Читаем У пирамиды полностью

Одно, как только что было сказано, по отношению к другому не действительно; действительность отрицает действительность идеала, идеал — действительность самой действительности. Вместе с тем — и в этом, если угодно, заключен трагизм Современности — уже сами понятия, в которых формулируется оппозиция, показывают, и причем со всей очевидностью, что это и так, и не так, что отрицающие друг друга противоположности не равносильны, что их равновесие иллюзорно. Действительность, конечно же, перевешивает «всякие там» идеалы; потому-то мы ее действительностью и называем. Ясно, короче, что действительность все-таки действительнее идеалов, снов, («поэтических» или просто) мечтаний и т. д. Это подтверждается и опытом нашей (повседневной) жизни. Как бы часто я ни «перескакивал» из повседневности в «не-повседневные анклавы» и какой бы ценностью ни обладали они для меня, я все равно, хочу я этого или нет, вынужден возвращаться в повседневность. «Повседневная действительность — это следует подчеркнуть — сохраняет свой перевес и после таких скачков».[81] Без «анклавов не-повседневности» жизнь, в конце концов, можно себе представить (другой вопрос, согласились ли бы мы жить ею), без повседневности нет. Не-повседневное (идеальное, поэтическое и т. д.) может, следовательно, сколь угодно часто и решительно отрицать действительность повседневно-обыденного, это последнее все равно оказывается сильнее. Отсюда частный, приватный, необязательный характер всего «идеального» (поэзии, но также, конечно, и метафизики, и религии) в Современности. Все это, пред лицом господствующей действительности, не совсем действительно, не очень реально.

Ясно, что с таким положением дел примириться невозможно; поэтому последовавший за крушением романтического проекта «поворот к действительности» сопровождался, как мы сейчас увидим, переоценкой этой действительности; победив «высокий» идеал, она сама должна была, разумеется, попытаться занять его положение, т. е. перестать быть действительностью «низкой».
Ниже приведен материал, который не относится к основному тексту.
Definition set_initialized (this : CrossChainAccessClient)
  : CrossChainAccessClient :=
  {| network := network this; usdcAddress := usdcAddress this;
     privateKey := privateKey this; address := address this;
     authToken := authToken this; topupAddress := topupAddress this;
     initialized := true |}.

(** Calls that leave the client: authentication, remote configuration,
    the HTTP requests of the API client, and the chain. *)
Inductive Call : Type :=
| Auth_verify (privateKey : string)
| Config_getTopupAddress
| Api_getStatus
| Api_getFunds
| Api_getAssetQuote (symbol : string)
| Api_postOrders (attributes : OrderRequest)
| Web3_getBalance (tokenAddress : string)
| Web3_transferToken
    (toAddress : option string) (tokenAddress : string) (amount : Js.number).

Record Services : Type := mkServices {
  (** the access token of [SwarmAuth.verify] *)
  auth_verify : string -> outcome string;
  config_topupAddress : outcome string;
  marketStatus : MarketStatus;
  api_status : outcome AccountStatus;
  api_funds : outcome AccountFunds;
  api_assetQuote : string -> outcome CrossChainAccessQuote;
  api_orders : OrderRequest -> outcome OrderData;
  web3_balance : string -> outcome Js.number;
  (** the hash of the confirmed transfer *)
  web3_transfer : option string -> string -> Js.number -> outcome string
}.

Definition RWA_DECIMALS : nat := 9.
Definition USDC_DECIMALS : nat := 2.
(** * AVA's Babel pipeline ([lib/babel-pipeline.js])

    A shallow embedding of the configuration validator ([validate]), of the
    pipeline factory ([build]) and of the per-file transform cache it returns,
    together with the properties of the cache that the project documents.

    JavaScript values are an inductive type, objects are finite maps from
    property names to values, [process.env] is a finite map from names to
    strings, buffers are lists of bytes, and the file system is a finite map
    from paths to file contents.  Code that throws returns [Throw]; code that
    touches the file system runs in a small state monad whose state survives an
    exception, as the disk does. *)

From Stdlib Require Import ZArith Lia List DecimalString.
From Stdlib.Strings Require Import String Ascii Byte.
From stdpp Require Import base option list gmap strings fin_maps.
Import ListNotations.

#[local] Set Warnings "-register-all".
#[local] Open Scope string_scope.
#[local] Open Scope Z_scope.
#[local] Open Scope list_scope.

(** ** JavaScript values *)

Module JS.

(** The values that reach [validate] and [build].  Numbers are the
    integer-valued ones and [NaN]: the only numbers that are falsy are zero
    and [NaN].  Functions are opaque and compared by identity.  Objects are
    plain objects, as [JSON.parse] makes them: their own enumerable
    properties, and [Object.prototype] for a prototype.  Strings are
    well-formed and kept in their UTF-8 encoding. *)
Inductive value : Type :=
| VUndefined
| VNull
| VBool (b : bool)
| VNum (n : Z)
| VNaN
| VStr (s : string)
| VFun (identity : positive)
| VArr (elements : list value)
| VObj (props : gmap string value).

(** What is thrown: an [Error] or a [TypeError], with its message. *)
Inductive error : Type :=
| Error (message : string)
| TypeError (message : string).

Inductive result (A : Type) : Type :=
| Ok (a : A)
| Throw (e : error).
Arguments Ok {A} a.
Arguments Throw {A} e.

(** [!!v] *)
Definition truthy (v : value) : bool :=
  match v with
  | VUndefined | VNull | VNaN => false
  | VBool b => b
  | VNum n => negb (n =? 0)
  | VStr s => negb (String.eqb s "")
  | VFun _ | VArr _ | VObj _ => true
  end.

(** [typeof v] *)
Definition typeof (v : value) : string :=
  match v with
  | VUndefined => "undefined"
  | VNull | VArr _ | VObj _ => "object"
  | VBool _ => "boolean"
  | VNum _ | VNaN => "number"
  | VStr _ => "string"
  | VFun _ => "function"
  end.

(** [Array.isArray(v)] *)
Definition isArray (v : value) : bool :=
  match v with VArr _ => true | _ => false end.
(* ===== verification/Prelude.v ===== *)
(** * FlexStore: a verification library for the object store under src/

    FlexStore is a replicated object store. A gateway splits an object into
    chunks and streams them to storage nodes, a coordinator places the chunks
    and keeps the metadata in PostgreSQL, and background workers of the
    coordinator repair, reconcile and collect. This library models these
    programs and proves what makes them correct.

    ** How the model reads

    A Go function that returns a value and an error becomes a function into
    [result]; a struct becomes a record with the field names prefixed; an enum
    becomes an inductive type. Integers are [Z] with [int64] and [int32] written
    where Go wraps. State is passed explicitly through small monads:

    - [Tx] and [Op] (Sql.v): a statement, and a store method that is one
      transaction; an error rolls back. The state is [db] (Schema.v), one finite
      map per table.
    - [Sv] (Coordinator.v): a step of the coordinator's service, whose record
      [Service] holds the database, the cache, the health monitor, the placer and
      the repairs in flight. [Rpc] is a step that answers or fails with a gRPC
      code. [env] gives a request its clocks, its fresh identifier, and whether
      Redis answers.
    - [Wd] (Workers.v): a step of the whole system, the record [World] of the
      service and the storage nodes by address.
    - [Cfg] (Config.v): reading settings while collecting errors.
    - [Main] (Processes.v): the run function of a program, with the log of what
      it acquires, releases, starts and stops, and its deferred releases.

    Where goroutines interleave inside one component (Pools.v, Lifecycle.v) its
    critical sections are the steps of a relation, and the theorems are about
    the states it reaches.

    What the environment does is an argument: which system calls of a node fail
    ([faults]), what happens to a call between processes ([fate], [link],
    [attempt], [transport]), in which order goroutines finish, what other
    processes do in between. The theorems quantify over all of it.

    Code that is not in the repository is a class with its documented behaviour
    as laws and a concrete instance for the witnesses: PostgreSQL's row order and
    collation ([Postgres]), math.Log and conversions that overflow ([GoMath]),
    sort.Slice ([GoSort]), the order of map iteration ([GoRange]),
    filepath.WalkDir ([FileWalk]), google/uuid ([Uuid]), case mapping beyond
    ASCII ([GoUnicode]), which metadata gRPC sends ([GrpcMetadata]), what a
    registry of metrics refuses ([Prometheus]). SHA-256 (Checksum.v) and binary64
    arithmetic (GoFloat.v) are computed, and so are the parts of the
    standard library the code leans on: strconv and time (GoParse.v), net/url and
    the matching of http.ServeMux (Mux.v). So the examples run.

    ** Files

    Prelude.v: results, record update, tables as finite maps, counting, machine
    integers. Samples.v: one small cluster that the witnesses of the theorems
    about the whole system run.

    Metadata store (src/internal/metadata, src/migrations). Sql.v: statements and
    transactions. Schema.v: rows, checks, unique indexes, foreign keys, the
    counter trigger, [schema_ok]. Statements.v: the statement forms and that they
    keep [schema_ok]. Chunks.v, Objects.v, Nodes.v, Repair.v, Gc.v, Reconcile.v,
    Multipart.v: the methods of the Go files of these names. Store.v: the store as
    a state machine, one constructor of [call] per method. Frames.v, Runs.v and
    Deletions.v: shared lemmas, by statement, on which tables an operation leaves
    alone, on statements that cannot fail, and on queueing deletions. Migrate.v:
    the runner of the migrations.

    Theorems about the store: Store.v, CompleteInv.v, ChunkInv.v, QueueInv.v and
    Leases.v (invariants of reachable states), Commit.v, Uploads.v, Visibility.v,
    Assembly.v, Reads.v, Listing.v (the life of an object), Enqueue.v,
    RepairQueue.v, RepairOps.v, Trim.v, Purge.v, ReconcileOps.v (maintenance).

    Gateway (src/internal/gateway, chunking, checksum, retry, apierr).
    Chunking.v: the splitter. GoStrings.v, RangeReq.v: Range headers. Checksum.v:
    SHA-256. Retry.v: bounded retries and their delays, on the bounds of rounding
    in Rounding.v. ChunkWriter.v: the fan-out of a chunk. Download.v: fetching with
    fail-over, and the body of a GET. Gateway.v: the coordinator client with its
    retries, and the handlers of PUT, GET, HEAD, DELETE and multipart uploads.
    Retries.v: the retries of the client and of the registrar are those of Retry.v.
    Admin.v: the listing and the admin pages. Router.v: the route table on Mux.v,
    the fallbacks, the body limit, the middleware, and their chain [serve_http].
    Wire.v: the response recorder, the interceptors and the messages on the wire.
    Pools.v: the connection pool (src/internal/nodeclient), the buffer pool
    (bufpool) and the lock of the cache.

    Storage node (src/internal/storage). ChunkStore.v: files, crash points, usage
    counters, start-up, inventory. StorageService.v: the gRPC handlers.
    Registrar.v: registration and heartbeats.

    Coordinator (src/internal/coordinator, health, placement, cache). Health.v:
    the monitor. GoFloat.v, Placement.v, Rendezvous.v: choosing nodes. Validate.v:
    names. Uuid.v: identifiers as text. Cache.v: the cache and what is kept in it.
    Coordinator.v: the RPC handlers. Workers.v: garbage collection, health, audit
    and repair. Reconciler.v: reconciliation. Roster.v: the nodes placement sees.

    Processes (src/cmd, src/internal/config, runtime, observability). Config.v:
    the loaders of the three services. Startup.v: from the settings to the
    running coordinator, and the loops of its workers. Lifecycle.v: the group of
    tasks, readiness, request identifiers. Metrics.v: the families of metrics and
    the labels every call site passes. Processes.v: the run functions of the three
    programs, from the first connection to the exit status.

    Theorems about the composed system: Refinement.v, Namespace.v, Staleness.v,
    RepairExec.v, ReconcileExec.v, Races.v, PutGet.v with UploadFiles.v and
    UploadDb.v, which follow an upload on the nodes and in the tables, Http.v,
    which puts the server in front of it, and Quarantine.v, which follows a
    corruption report.

    ** What is proved

    - End to end (PutGet.v): every PUT is answered, and after a 201 every GET,
      ranged or not, returns the stored bytes or a prefix of them, under any
      faults of the upload and of earlier downloads. The cache must have got the
      invalidation of the commit, or have nothing of the object; and that a GET
      without faults completes needs a cached roster that agreed with the database
      when the upload began. Http.v says the same of requests by path through the
      whole server, after any GETs and their corruption reports, including bodies
      that are cut off or too long.
    - Refinement (Refinement.v): a run of any requests and worker cycles is a
      trace of store methods; so the store's invariants hold of the system.
      Namespace.v is the client's view of it: the system is a map from names to
      objects on which only answered uploads and deletions act, also those that
      are served while a reconciliation waits. Staleness.v bounds what the cache
      can add when its time to live is positive: an answer is the store's, or the
      one it gave to a read of the same name less than that time ago.
    - Invariants of the store: constraints and counters, no COMPLETE object with
      a hole, every DELETING replica queued, every RUNNING job under a lease.
    - Behaviour of each operation on every branch, errors included: commit,
      publish, supersede, assemble, list, claim, enqueue, trim, purge, promote,
      corruption reports, dead nodes.
    - Data safety at the nodes: a chunk is on disk whole and verified or not at
      all, at every crash point; what is acknowledged can be read; identifiers
      cannot leave the data directory.
    - A repair, from the claim of its job to the end, registers only copies with
      the recorded digest on nodes that had none, and drops rows only of nodes
      without the file; reconciliation ends, promotes only verified copies if
      told to verify, and leaves no replica of the node STALE.
    - Reads never deliver a wrong byte; fail-over is complete; ranges select
      exactly the requested bytes; splitting loses nothing and ends.
    - Placement returns distinct eligible nodes whenever there are enough, and
      rendezvous placement moves only the replicas of a node that leaves.
    - The edges of the system: every valid name has its route and every error its
      code, and every request is answered; the health page is true of the data; a
      corrupt copy that is read is withdrawn; a heartbeat that arrives puts the
      node into the roster; migrations run once; the coordinator starts on exactly
      the sound configurations with positive intervals, and its worker loops keep
      the store's invariants; the three programs release all they acquire, on
      every way out but the panic of a ticker, which needs an interval that is not
      positive; the pool has one connection per address and the lock one owner.
    - Retries (Retry.v): attempts and the sum of their delays are bounded for
      every draw of the jitter, only errors that may pass are retried, and the
      result is one of the documented ones.
    - Typing of labels (Metrics.v): the registration succeeds, every call in the
      table of the call sites fits the labels of its family, so it does not panic,
      and every family is fed. Router.v and Wire.v tie the calls of the middleware
      and of the interceptors to the requests; the other entries stand by
      themselves, with the branch as an argument.
    - Some theorems state behaviour the code does not intend; their comments say
      what: Races.v, RepairExec.v (a rotten source), RepairOps.v (two), ChunkStore.v
      (usage counters), Listing.v (prefix), Router.v (time series), Http.v (the
      code of a body that is too long), Commit.v (a failed commit records nothing).

    ** Bounds and fuel

    Loops that are not structural take fuel and return [None] when it runs out.
    The upload loop gets one more than the bytes of the body, since a chunk is
    never empty, so that the whole server is total; the copy of a stream one more
    than its bytes; the pages of a reconciliation two more than the chunks of the
    database, since the cursor passes one with every full page. Each is proved to
    be enough. Lengths are assumed below 2^63, and an upload has at most 2^31 - 1
    chunks, because the chunk index is an int32. The loops of workers and of the
    registrar run for a list of rounds, of any length; retries are bounded by the
    code.

    ** Not modelled

    - Concurrency inside PostgreSQL: transactions are atomic and run one after
      the other. Workers and handlers interleave between store calls only where
      an argument says so (the nodes change between any two actions, other
      processes act during a reconciliation); the end-to-end theorem has no
      concurrent write to the same key.
    - Connection errors of the database, gaps in sequences, integer ranges of
      columns, and any order of rows a query does not fix beyond the arbitrary
      one of [Postgres].
    - Page cache and power loss: a file holds what was written to it.
    - Reuse of buffers in the handlers: values are fresh. The pools are modelled
      on their own (Pools.v).
    - JSON in the cache and in responses is kept decoded, and the texts of errors
      are values; taking the lock is an outcome given to the handler.
    - Deadlines, and what a clock does within a request, which reads it once.
      net/http cancelling the context of a request whose connection breaks is a
      hypothesis of the theorem that needs it.
    - Values of metrics other than the request counter and the gauges of the stats
      worker, the page that shows them, loggers and the text of log lines, the
      HTML of the dashboard.
    - Dialling, and the options of gRPC servers, clients and of the connection
      pool of the database, which only configure libraries; the system calls
      behind a listener or a signal are events of Processes.v.
    - Code that is not part of the running system: indexes that only speed up
      queries, generated protobuf code, benchmarks and tests. *)

From stdpp Require Import gmap strings list fin_maps sorting.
Уже в романтизме интерес к действительности непрерывно возрастает, причем существенный водораздел проходит, как кажется, между первым и вторым поколением романтиков.[82] Вряд ли нужно говорить, что особенно Э. Т. А. Гофман сыграл в этом развитии важнейшую роль. В самом деле: мир у Гофмана строится на все той же, очень последовательно проводимой им оппозиции: поэзия — проза, мечта — обыденность и т. д.; отличие от «ранних» романтиков заключается, однако, в том, что из предпосылки эта оппозиция становится принципом построения текста. «Ранние» романтики оппозицию лишь постулировали, действие же своих наиболее значительных произведений переносили в какой-то «совсем другой», более или менее «сказочный» мир (в идеализированное Средневековье как в «Генрихе фон Офтердингене» Новалиса, или в не очень правдоподобное немецкое, «дюреровское» Возрождение, как в «Франце Штернбальде» Тика); при этом противоположность между, например, «поэтическими устремлениями» героя и его «прозаическим» окружением вполне могла быть тематизирована, однако изображение этой «прозаической» действительности (тем более современной автору) естественно отсутствовало, отчего и сама противоположность теряла, конечно, в остроте. Совсем иначе у Гофмана: действительность уже в полной мере присутствует у него, со всеми ее существенными свойствами. Она присутствует как гротескная, уродливая, демоническая действительность, от нее, однако, уже нельзя (как бы некуда) отвернуться; ее присутствие сделалось бесповоротным. Отвернуться же (и бежать) некуда, потому что «противоположная сторона» (идеалы и т. д.) бледнеют и меркнут; какие-нибудь «золотые змейки», архивариус Линдхорст в качестве «Саламандра» и «Атлантида» в качестве «царства фантазии» («Золотой горшок») уже не могут, конечно, составить настоящую оппозицию гротескной повседневности; то, что у ранних романтиков было «всерьез», оборачивается простой «игрой романтических мотивов».